Hey everyone! I'm in a bit of a bind and could really use your expertise. I'm the only sysadmin for a small IT team managing a Dell VXRail hyperconverged cluster with four ESXi hosts running around 50 VMs on version 6.7. My vCenter Server appliance (which runs on Photon OS) along with an external platform services controller are both virtual and located in the cluster. I've been able to log into vSphere, but I see very little in the UI besides the administration tab. There's a banner that says it can't connect to the vCenter URL on port 443.
I have the admin account credentials for vSphere, and I'm able to access the root passwords for both the vCenter and PSC appliances. I've ensured shell login is enabled too. I've got snapshots from before I started trying to fix this mess.

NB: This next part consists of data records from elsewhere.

(* ===== verification/Provider.v ===== *)
(** * What the controller relies on in a cloud provider

    [Provider] is the interface between the controller and the implementations of
    [CloudProvider]: how many instances a method asks for, for which TaskRun, and which
    instances it deletes. *)
From S2P Require Import Prelude GoLib GoStrings Prog Cloud CloudFacts.

(** The calls of an implementation, seen from outside: a request for an instance, the
    TaskRun id it is marked with, an instance that is deleted (now, or by a loop that is
    started), and an answer that leaves out a part of an instance which the implementation
    relies on, although the cloud's API does not promise it. *)
Record account (E : Type → Type) := Account {
  asks : event E → bool;
  marks : event E → string → Prop;
  deletes : event E → string → Prop;
  omits : event E → Prop
}.
Arguments Account {E} asks marks deletes omits.
Arguments asks {E} a.
Arguments marks {E} a.
Arguments deletes {E} a.
Arguments omits {E} a.

Section provider.
Context {E : Type → Type} (acc : account E).

(** The number of requests for instances. *)
Definition asked (l : hist E) : nat := length (filter (λ ev, asks acc ev = true) l).
(** Nothing is deleted. *)
Definition keeps (l : hist E) : Prop := ∀ ev i, ev ∈ l → ¬ deletes acc ev i.

(** [LaunchInstance] asks for at most one instance, marked with the TaskRun id, and for one
    of a valid id when it succeeds; [TerminateInstance] deletes its instance at most; the
    other methods do neither. *)
Definition provider_promise {X} (c : cloudE X) : X → hist E → Prop :=
  match c in cloudE X return X → hist E → Prop with
  | LaunchInstance id _ _ => λ x l,
      asked l ≤ 1 ∧ (∀ ev, ev ∈ l → asks acc ev = true → marks acc ev id) ∧
      (∀ i, x.2 = Ok i → asked l = 1 ∧ ValidateTaskRunID id = None) ∧ keeps l
  | TerminateInstance i => λ _ l, asked l = 0 ∧ ∀ ev j, ev ∈ l → deletes acc ev j → j = i
  | _ => λ _ l, asked l = 0 ∧ keeps l
  end.

(** Only the methods that look at an instance may panic, and only after such an answer. *)
Definition provider_panic {X} (c : cloudE X) (why : string) (l : hist E) : Prop :=
  match c with
  | LaunchInstance _ _ _ | TerminateInstance _ | CountInstances _ => False
  | _ => asked l = 0 ∧ keeps l ∧ ∃ ev, ev ∈ l ∧ omits acc ev
  end.

Lemma asked_app l l' : asked (l ++ l') = asked l + asked l'.
Proof. unfold asked. by rewrite filter_app, length_app. Qed.

(** Calls none of which asks for an instance. *)
Lemma asked_none l : Forall (λ ev, asks acc ev = false) l → asked l = 0.
Proof.
  induction 1 as [|ev l Hev _ IH]; [done|]. unfold asked. rewrite filter_cons, decide_False by congruence. exact IH.
Qed.
Lemma asked_one ev l : asks acc ev = true → Forall (λ ev, asks acc ev = false) l → asked (ev :: l) = 1.
Proof.
  intros He Hl. unfold asked. rewrite filter_cons, decide_True by done. simpl. f_equal. by apply asked_none.
Qed.
Lemma asked_elem ev l : ev ∈ l → asks acc ev = true → asked l ≠ 0.
Proof.
  intros Hin He Hz. apply length_zero_iff_nil in Hz. eapply not_elem_of_nil. rewrite <- Hz.
  apply list_elem_of_filter. split; [exact He|exact Hin].
Qed.
End provider.

Class Provider {E} (S : contract E) (acc : account E) (handle : ∀ X, cloudE X → prog E X) : Prop :=
  provider_keeps X (c : cloudE X) : wpp S (provider_panic acc c) (handle X c) (provider_promise acc c) [].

Some initial checks showed that storage was a bit high at 95%, so I cleared out old files and brought it down to 40%. I ran 'fsck' and it reported clean volumes, so I'm not sure if there's corruption.
Most crucially, the VPXD service isn't starting, and it gives a system error, prompting me to check the support bundle. I found some LDAP and certificate errors in the logs but haven't had any luck fixing it. Besides VPXD, the vCenter Server Services and Content Library Service also won't start. Our backup solution isn't functioning either, and I need to resolve this before seeking paid support. Any advice would be greatly appreciated!
4 Answers
I suggest digging into the VPXD service logs located at /var/log/vmware/vpxd/. Those logs might provide some clues as to why the service is failing. And just a heads-up, you mentioned your support contract expired, so you might want to get creative if help from VMware isn’t an option!

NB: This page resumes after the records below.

(* ===== verification/DevSetupFacts.v ===== *)
(** * The development set-up tool: what the clean-up commands delete, and what reaches a
      command line *)
From S2P Require Import Prelude GoLib GoStrings Md5 Prog Emits Kube Cloud CloudFacts Aws AwsFacts DevSetup.
Import DevSetup.

(** ** Steps in turn *)

Lemma wp_and_then (S : contract devE) (p q : dev (option error)) Q h :
  wp S p (λ err h', match err with Some _ => Q err h' | None => wp S q Q h' end) h → wp S (and_then p q) Q h.
Proof. intros Hp. apply wp_bind. eapply wp_mono; [|exact Hp]. by intros []. Qed.

Lemma wp_wrapped (S : contract devE) what (p : dev (option error)) (Q : option error → hist devE → Prop) h :
  wp S p (λ err h', match err with Some e => ∀ e', Q (Some e') h' | None => Q None h' end) h → wp S (wrapped what p) Q h.
Proof. intros Hp. apply wp_bind. eapply wp_mono; [|exact Hp]. by intros [] h' HQ; apply wp_ret. Qed.

(** ** Instances *)

(** The instances asked to terminate, the first one first. *)
Definition terminated (h : hist devE) : list (list string) :=
  reverse (omap (λ ev : event devE, match ev_req ev with TerminateInstances ids => Some ids | _ => None end) h).

Lemma terminated_cons ev h :
  terminated (ev :: h) =
  terminated h ++ match ev_req ev with TerminateInstances ids => [ids] | _ => [] end.
Proof. unfold terminated. simpl. destruct (ev_req ev); simpl; rewrite ?app_nil_r; try done. by rewrite reverse_cons. Qed.

Lemma wp_validateAWSCredentials S (Q : option error → hist devE → Prop) h :
  (∀ err h', terminated h' = terminated h → Q err h') → wp S validateAWSCredentials Q h.
Proof.
  intros HQ. unfold validateAWSCredentials, getenv.
  do 3 (apply wp_bind, wp_trigger; intros ? _; try (destruct (String.eqb _ ""); [by apply wp_ret, HQ; rewrite !terminated_cons, ?app_nil_r|])).
  apply wp_ret, HQ. by rewrite !terminated_cons, !app_nil_r.
Qed.

Lemma wp_terminate_all S ids (Q : option error → hist devE → Prop) h :
  (∀ h', terminated h' = terminated h ++ ((λ i, [i]) <$> ids) → suffix h h' → Q None h') →
  wp S (_ ← foldM (λ (_ : unit) i, _ ← trigger (TerminateInstances [i]); mret tt) tt ids; mret None) Q h.
Proof.
  intros HQ. apply wp_bind.
  apply (wp_foldM _ _ (λ pre _ h', terminated h' = terminated h ++ ((λ i, [i]) <$> pre) ∧ suffix h h') ids tt []).
  - by rewrite app_nil_r.
  - intros pre i u h' _ [Hh Hs]. apply wp_bind, wp_trigger. intros err _. apply wp_ret.
    split; [|by apply suffix_cons_r]. by rewrite terminated_cons, Hh, fmap_app, app_assoc.
  - intros u h' [Hh Hs]. by apply wp_ret, HQ.
Qed.

(** The listed instances of a clean-up. *)
Definition cleaned (instanceTag : string) (err : option error) (h : hist devE) : Prop :=
  match err with
  | None => ∃ rs, Ev (DescribeInstances (cleanup_filters instanceTag)) (Ok rs) ∈ h ∧
      terminated h = (λ i, [i]) <$> instance_ids rs
  | Some _ => terminated h = []
  end.

Lemma wp_runCleanupInstances instanceTag : wp any (runCleanupInstances instanceTag) (cleaned instanceTag) [].
Proof.
  unfold runCleanupInstances. apply wp_and_then, wp_validateAWSCredentials. intros [e|] h Hh; [done|].
  apply wp_and_then, wp_wrapped, wp_trigger. intros [e|] _; [intros e'; unfold cleaned; by rewrite terminated_cons, Hh|].
  apply wp_bind, wp_trigger. intros [rs|e] _; [|apply wp_ret; unfold cleaned; by rewrite !terminated_cons, Hh].
  apply wp_terminate_all. intros h' Hh' [l ->]. exists rs. rewrite Hh', !terminated_cons, Hh.
  split; [apply elem_of_app; right; left|done].
Qed.

(** The filters of a clean-up, but for the states, are those by which the controller finds
    the instances of a tag. *)
Lemma cleanup_filters_found ec i instanceTag additional input f :
  launch_request ec i instanceTag additional input → f ∈ cleanup_filters instanceTag →
  Ec2.filter_Name f ≠ "instance-state-name" → selected_by input f.
Proof.
  intros Hl Hf Hn. apply lr_found in Hl. repeat (apply Forall_cons in Hl as [? Hl]).
  repeat (apply elem_of_cons in Hf as [->|Hf]); [done..|by apply not_elem_of_nil in Hf].
Qed.

(** ** Logs *)

(** The keys that were asked to be deleted, and the pages that were read. *)
Definition deleted (h : hist devE) : list string :=
  concat (omap (λ ev : event devE, match ev_req ev with DeleteObjects _ keys => Some keys | _ => None end) h).
Definition pages (h : hist devE) : nat :=
  length (omap (λ ev : event devE, match ev_req ev with NextPage _ _ => Some tt | _ => None end) h).

(** The keys of the pages that were read, and the keys whose deletion succeeded. *)
Definition listed_ev (ev : event devE) : list string :=
  (match ev_req ev in devE X return X → list string with
   | NextPage _ _ => λ r, match r with Ok p => omap id (Contents p) | Err _ => [] end
   | _ => λ _, [] end) (ev_ans ev).
Definition deleted_ev (ev : event devE) : list string :=
  (match ev_req ev in devE X return X → list string with
   | DeleteObjects _ keys => λ r, match r with Ok [] => keys | _ => [] end
   | _ => λ _, [] end) (ev_ans ev).

(** The bucket has at most [n] pages more after the first, and lists what the prefix
    selects. *)
Definition s3_spec (n : nat) : contract devE := λ h X e,
  match e in devE X return X → Prop with
  | NextPage _ pre => λ r, ∀ p, r = Ok p →
      (∀ k, Some k ∈ Contents p → HasPrefix k pre = true) ∧ (more p = true → pages h < n)
  | _ => λ _, True
  end.

Definition listed (h : hist devE) : list string := concat (listed_ev <$> h).
Definition gone (h : hist devE) : list string := concat (deleted_ev <$> h).

(** Only keys of the prefix were asked to be deleted. *)
Definition only_prefix (pre : string) (h : hist devE) : Prop := ∀ k, k ∈ deleted h → HasPrefix k pre = true.

(** No log was touched yet. *)
Definition fresh_logs (h : hist devE) : Prop := pages h = 0 ∧ deleted h = [] ∧ listed h = [].

Lemma wp_cleanup_page n bucket pre h :
  only_prefix pre h → listed h ⊆ gone h →
  wp (s3_spec n) (cleanup_page bucket pre) (λ r h', only_prefix pre h' ∧
    match r with
    | Ok b => listed h' ⊆ gone h' ∧ pages h' = S (pages h) ∧ (b = true → pages h < n)
    | Err _ => True
    end) h.
Proof.
  intros Hp Hl. unfold cleanup_page. apply wp_bind, wp_trigger. intros r Hr. set (ev := Ev _ r).
  destruct r as [p|err]; [|apply wp_ret; split; [exact Hp|done]].
  destruct (Hr p eq_refl) as [Hkeys Hmore].
  assert (∀ k, k ∈ omap id (Contents p) → HasPrefix k pre = true) as Hpre.
  { intros k (k' & Hin & Heq)%list_elem_of_omap. apply Hkeys. unfold id in Heq. by rewrite <- Heq. }
  destruct (omap id (Contents p)) as [|k0 objects] eqn:Hobj.
  - apply wp_ret. split; [exact Hp|]. split_and!; [|done|done]. unfold listed, gone. cbn. by rewrite Hobj.
  - apply wp_bind, wp_trigger. intros output _. apply wp_ret.
    assert (∀ x, only_prefix pre (Ev (DeleteObjects bucket (k0 :: objects)) x :: ev :: h)) as Hdel.
    { intros x k Hin. change (k ∈ (k0 :: objects) ++ deleted h) in Hin. apply elem_of_app in Hin as [Hin|Hin]; auto. }
    destruct output as [[|e es]|err]; (split; [apply Hdel|]); [|done..].
    split_and!; [|done|done]. unfold listed, gone. cbn [fmap list_fmap concat]. unfold ev at 1, listed_ev at 1. cbn. rewrite Hobj.
    intros k Hin. change (k ∈ (k0 :: objects) ++ listed h) in Hin. change (k ∈ (k0 :: objects) ++ gone h).
    apply elem_of_app in Hin as [Hin|Hin]; apply elem_of_app; auto.
Qed.

Lemma wp_cleanupS3LogsPrefix n fuel bucket pre h :
  only_prefix pre h → listed h ⊆ gone h → n ≤ fuel + pages h →
  wp (s3_spec n) (cleanupS3LogsPrefix (S fuel) bucket pre) (λ r h',
    only_prefix pre h' ∧ is_Some r ∧ (r = Some None → listed h' ⊆ gone h')) h.
Proof.
  revert h. induction fuel as [|fuel IH]; intros h Hp Hl Hf; cbn [cleanupS3LogsPrefix];
    (apply wp_bind; eapply wp_mono; [|by apply wp_cleanup_page]; intros [b|err] h' [Hp' Hr];
     [|apply wp_ret; by split_and!; [..|by eexists|]];
     destruct Hr as (Hl' & Hpages & Hb); destruct b; [specialize (Hb eq_refl)|apply wp_ret; by split_and!; [..|by eexists|]]).
  - lia.
  - apply (IH h' Hp' Hl'). lia.
Qed.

Make sure to check your certificates as well; they can often cause problems if something goes wrong with them. You can run some commands to verify their status. It's probably the last thing you'll want to overlook!
As someone mentioned, using the command to list your certs might be a worthwhile step. You want to make sure everything is valid. Something like this should help you:
```for store in $(/usr/lib/vmware-vmafd/bin/vecs-cli store list | grep -v TRUSTED_ROOT_CRLS); do echo "[*] Store :" $store; /usr/lib/vmware-vmafd/bin/vecs-cli entry list --store $store --text | grep -ie "Alias" -ie "Not After";done;``` Check to see if they’re valid!
Looks like all certs are valid until 2030, so I hope that’s not the problem.
First off, let's start by checking if the time is set correctly on your appliances, as incorrect time can cause a ton of issues. Make sure they're synced with NTP, as that can often lead to connectivity problems. Just double-check how the timezone is configured, it's worth a look!
Time appears to be correct, and I've synchronized NTP from one of the domain controllers. I tried switching the timezone to match ours, but it didn't help.
I've looked through vpxd.log and did notice LDAP related errors and issues with certificates. I even removed the LDAP configuration since it wasn't being used, but that didn’t solve anything. Unfortunately, our support has expired.